2017-03-22 Thread Rakesh Kumar
>> Yes John I do know about using WAL archive.  IMO that will not be as fast as
>> restoring using the incremental backup.

>That's an opinion, have you tried measuring? Because normally I've found that
>1.- Incremental backups are slow and impose a greater runtime penalty
>on the system than log-change-archiving methods.

I assume you are talking about other RDBMS where we can do PITR restore either:

 Restore base backup
 Apply  incremental backup
 Rollfoward WAL logs to the point you want to recover
vs
 Restore base backup
Rollfoward WAL logs to the point you want to recover

When the PITR is far apart from the time of base backup (far apart as in, let us
say 4 to 5 days), the first approach beats the second approach hands down. This
coming from experience. Reason is simple. In the second approach every 
transaction
(from the time of base backup) has to applied to roll-foward to PIT. In 
incremental backup,
a block is only applied once, regardless of how many times it changed after the 
base backup.

The diff may not be much if PITR is close to the time of base backup.

Note: I have never tried option (1) for PG. 

>You are assuming your backup product does direct-diff to base. Those
>are gonna be costly when friday arrives.

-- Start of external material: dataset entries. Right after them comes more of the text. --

(** Validation, on every branch: a counter file wins over the record when it
    is higher and is raised when it is lower; without one the embedded floor
    has to agree, and a record that has none gets its counter file. *)
Definition validate_post (id : bytes) (t sc : Z) (embedded : option ZfCounterFloorFile)
    (r : option (Z * Z)) (fs fs' : FS) : Prop :=
  match r with
  | None => counter_view name fs' = counter_view name fs
  | Some (sc', hw) =>
      hw = sc' /\
      match fs !! K_path name with
      | Some raw =>
          floor_opens (floor_plain (floor_of_image raw)) id t = Some (floor_count raw) /\
          sc' = Z.max sc (floor_count raw) /\
          exists raw', counter_view name fs' = Some raw' /\ floor_count raw' = sc'
      | None =>
          sc' = sc /\
          match embedded with
          | Some f => floor_opens (floor_plain f) id t = Some sc /\ fs' = fs
          | None => exists raw', counter_view name fs' = Some raw' /\ floor_count raw' = sc
          end
      end
  end.

Lemma validate_fields_run id t sc embedded (w : W) r w' : 0 <= sc < 2 ^ 32 ->
  zf_store_counter_floor_validate_fields name id t sc embedded w = (r, w') ->
  validate_post id t sc embedded r (card w) (card w').
Proof.
  intros Hsc. unfold zf_store_counter_floor_validate_fields, validate_post. cbv zeta.
  rewrite counter_path_eq by (done || lia). intros Hr. run_step.
  apply exists_run in E as [K1 K2]. destruct r0; cbn [negb] in Hr.
  - destruct (proj1 K2 eq_refl) as [raw Hraw]. rewrite Hraw.
    run_step. apply read_file_run in E as [K3 K4]. rewrite K1, Hraw in K4.
    destruct o as [buf|]; [|apply ret_inj in Hr as [<- <-]; by rewrite K3, K1].
    destruct (K4 _ eq_refl) as [[= <-] _]. clear K4.
    destruct (negb _); [apply ret_inj in Hr as [<- <-]; by rewrite K3, K1|].
    run_step. apply decode_fields_run in E as [K5 K6].
    assert (Ec : card w2 = card w) by congruence.
    destruct o as [stored|]; [|apply ret_inj in Hr as [<- <-]; by rewrite Ec].
    destruct (K6 _ eq_refl) as [K7 _]. pose proof (opens_count _ _ _ _ K7) as K8.
    change (floor_sign_count (floor_plain (floor_of_image raw))) with (floor_count raw) in K8. subst stored.
    apply counter_view_primary in Hraw as Hv.
    destruct (Z.ltb_spec sc (floor_count raw)).
    { apply ret_inj in Hr as [<- <-]. split; [done|]. rewrite Ec. split; [done|]. split; [lia|eauto]. }
    destruct (Z.ltb_spec (floor_count raw) sc).
    + run_step. apply write_value_view in E; [|done]. rewrite Ec in E.
      destruct b; apply ret_inj in Hr as [<- <-]; [|done].
      split; [done|]. split; [done|]. split; [lia|exact E].
    + apply ret_inj in Hr as [<- <-]. split; [lia|]. rewrite Ec. split; [done|]. split; [lia|].
      exists raw. split; [done|lia].
  - destruct (card w !! K_path name) as [raw|] eqn:Hraw.
    { assert (false = true) by (apply K2; eauto). done. }
    destruct embedded as [f|].
    + run_step. apply decode_fields_run in E as [K3 K4]. apply ret_inj in Hr as [<- <-].
      destruct o as [stored|]; [|by rewrite K3, K1].
      destruct (K4 _ eq_refl) as [K5 _]. destruct (Z.eqb_spec stored sc); [|by rewrite K3, K1].
      subst stored. split; [done|]. split; [done|]. split; [done|congruence].
    + run_step. apply write_value_view in E; [|done]. rewrite K1 in E.
      destruct b; apply ret_inj in Hr as [<- <-]; done.
Qed.


Lemma unwrap_run r wrapped iv (w : W) r' w' :
  zf_record_unwrap_hmac_secret r wrapped iv w = (r', w') -> card w' = card w /\
  forall x, r' = Some x -> exists plain,
    plain = device_decrypt iv wrapped /\
    x = r <| cr_hmac_secret_without_uv := takeZ ZF_HMAC_SECRET_LEN plain |>
          <| cr_hmac_secret_with_uv := takeZ ZF_HMAC_SECRET_LEN (dropZ ZF_HMAC_SECRET_LEN plain) |>.
Proof.
  unfold zf_record_unwrap_hmac_secret. intros Hr. run_step.
  eapply with_key_run in E as [K1 K2]; [|intros ? ? ?; apply (decrypt_spec wrapped)].
  apply ret_inj in Hr as [<- <-]. split; [done|]. intros x Hx.
  destruct o as [plain|]; [|done]. injection Hx as <-. exists plain. split; [by apply K2|done].
Qed.

(** The parts of a decoded record that the store keeps in its index. *)
Definition same_meta (r r' : ZfCredentialRecord) : Prop :=
  cr_file_name r' = cr_file_name r /\ cr_credential_id r' = cr_credential_id r /\
  cr_created_at r' = cr_created_at r /\ cr_sign_count r' = cr_sign_count r /\
  cr_rp_id r' = cr_rp_id r.

Lemma decode_run data file (w : W) r w' : zf_record_decode data file w = (r, w') ->
  card w' = card w /\
  forall x emb, r = Some (x, emb) -> exists s, record_decode_map data file = Ok s /\
    emb = rd_floor s /\ same_meta (rd_record s) x /\ cr_in_use x = true.
Proof.
  unfold zf_record_decode. destruct (record_decode_map data file) as [s|] eqn:Es;
    [|intros Hr; by apply ret_inj in Hr as [<- <-]].
  intros Hr. run_step. apply ret_inj in Hr as [<- <-].
  assert (K : card w0 = card w /\ forall x, o = Some x -> same_meta (rd_record s) x).
  { destruct (rd_wrapped s) as [wrapped|]; [destruct (rd_iv s) as [iv|]|].
    - run_step. apply unwrap_run in E0 as [K1 K2]. apply ret_inj in E as [<- <-].
      split; [done|]. intros x Hx. destruct o0 as [y|]; [|done].
      destruct (K2 _ eq_refl) as (plain & _ & ->). by injection Hx as <-.
    - apply ret_inj in E as [<- <-]. split; [done|]. by intros x [= <-].
    - apply ret_inj in E as [<- <-]. split; [done|]. by intros x [= <-]. }
  destruct K as [K1 K2]. split; [done|]. intros x emb Hx.
  destruct o as [y|]; [|done]. injection Hx as <- <-. exists s. specialize (K2 _ eq_refl). done.
Qed.

(** The record file holds a record with counter [sc] and embedded floor [emb]. *)
Definition record_says (fs : FS) (s : RecordDecode) : Prop :=
  exists raw, fs !! R_path name = Some raw /\ record_decode_map raw name = Ok s.

(** The contents of the record file are bytes. *)
Definition record_bytes (fs : FS) : Prop := forall raw, fs !! R_path name = Some raw -> bytes_ok raw.

Lemma takeZ_name : takeZ (RECORD_FILE_NAME_SIZE - 1) name = name.
Proof. apply takeZ_all. rewrite Hname. by vm_compute. Qed.

(** The read-and-decode half that every load shares. *)
Lemma read_decode_run bs (w : W) buf w1 r w2 :
  run_storage (zf_storage_read_file (R_path name) bs) w = (Some buf, w1) ->
  zf_record_decode buf name w1 = (r, w2) -> record_bytes (card w) ->
  card w2 = card w /\
  forall x emb, r = Some (x, emb) -> exists s, record_says (card w) s /\ emb = rd_floor s /\
    same_meta (rd_record s) x /\ cr_in_use x = true /\ counters_ok name x /\
    zf_record_id_matches_file_name (cr_credential_id x) name = true.
Proof.
  intros Hread Hd Hb. apply read_file_run in Hread as [K1 K2]. destruct (K2 _ eq_refl) as [K3 _].
  apply decode_run in Hd as [K4 K5]. split; [congruence|]. intros x emb Hx.
  destruct (K5 _ _ Hx) as (s & K6 & K7 & K8 & K9). exists s.
  pose proof (decode_map_ok _ _ _ (Hb _ K3) K6) as (K10 & K11 & _).
  split; [by exists buf|]. split; [done|]. split; [done|]. split; [done|].
  destruct K8 as (E1 & E2 & E3 & E4 & E5). unfold counters_ok. by rewrite E1, E2, E3, E4.
Qed.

You mean costly as in finding more and more blocks changed since weekend. that 
is
correct. However Oracle keeps track of location of all changed blocks since 
last base
backup and it helps in quick backup. It does not scan entire tablespace to 
figure which
blocks changed.


>Is it really testable / a lot faster ? ( bear in mind if a product
>just supports one strategy there is a huge interest in telling it is
>the faster one )

Nope. Incremental backup is not the only way to reach PITR until Thu afternoon
from a base backup on Sunday. You can always apply redo logs after restoring
from the base backup.
And yes, it is much faster.  We do it to prove to our clients why incremental 
backup
will benefit them more.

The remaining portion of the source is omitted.